In 2021, Suter posted a 12–5 record with a 3.07 ERA and 69 strikeouts in 73 1/3 innings. He led the major leagues with 12 relief wins.

===Colorado Rockies===
On November 18, 2022, Suter was claimed off waivers by the Colorado Rockies. He signed a one-year, $3 million contract to avoid arbitration. Over 57 appearances, Suter had a 4–3 record with a 3.49 ERA and 55 strikeouts in 69 1/3 innings pitched. He declared free agency on November 2, 2023.

===Cincinnati Reds===
On January 13, 2024, Suter signed a one-year contract worth $3 million with a club option for the 2025 season with the Cincinnati Reds. He made 47 appearances (including three starts) for Cincinnati during the regular season, logging a 1-0
record and 3.15 ERA with 50 strikeouts and two saves across 65 2/3 innings pitched. On November 1, Suter signed a new one-year contract with the Reds, containing an option for 2026.

Suter pitched in 48 total contests for the Reds during the 2025 season, compiling a 1-2 record and 4.52 ERA with 53 strikeouts across 67 2/3 innings pitched. On November 5, 2025, the Reds declined his 2026 option, making him a free agent.

===Los Angeles Angels===
On February 6, 2026, Suter signed a one-year, $1.25 million contract with the Los Angeles Angels. Suter made 41 appearances (including three starts) for Los Angeles, compiling a 1–2 record and 4.12 ERA with 55 strikeouts across 63 1/3 innings pitched.

===Atlanta Braves===
On August 3, 2026, the Angels traded Suter to the Atlanta Braves in exchange for Nacho Alvarez Jr.

==Personal life==
Suter and his wife, Erin, were married in 2015, and reside in Cincinnati, Ohio. Together, they have three sons.

Suter wrote a children's book titled The Binky Bandit that was released on June 6, 2022.

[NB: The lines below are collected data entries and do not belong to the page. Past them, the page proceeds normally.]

(* ===== verification/_CoqProject ===== *)
-Q . S2P
Prelude.v
Unicode.v
PyStr.v
Regex.v
Number.v
Dict.v
Json.v
Data.v
Header.v
LineItems.v
Tables.v
Totals.v
Parser.v
App.v
Output.v
Wsgi.v
Gunicorn.v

Suter was named the 2025 winner of the Marvin Miller Man of the Year award for community service. He served on the board of the Reds Community Fund, worked with Cincinnati Children’s Hospital to host a “reverse autograph signing” where young patients signed cards for Reds players and participated in Make-A-Wish events. Suter supports the Joe Nuxhall Miracle League, offering inclusive baseball opportunities for athletes with disabilities. He worked with La Soupe to rescue surplus food and serves as an ambassador for Players for the Planet and the Ocean Conservancy. His “Protect Where We Play” initiative promotes reducing plastic waste at sports venues.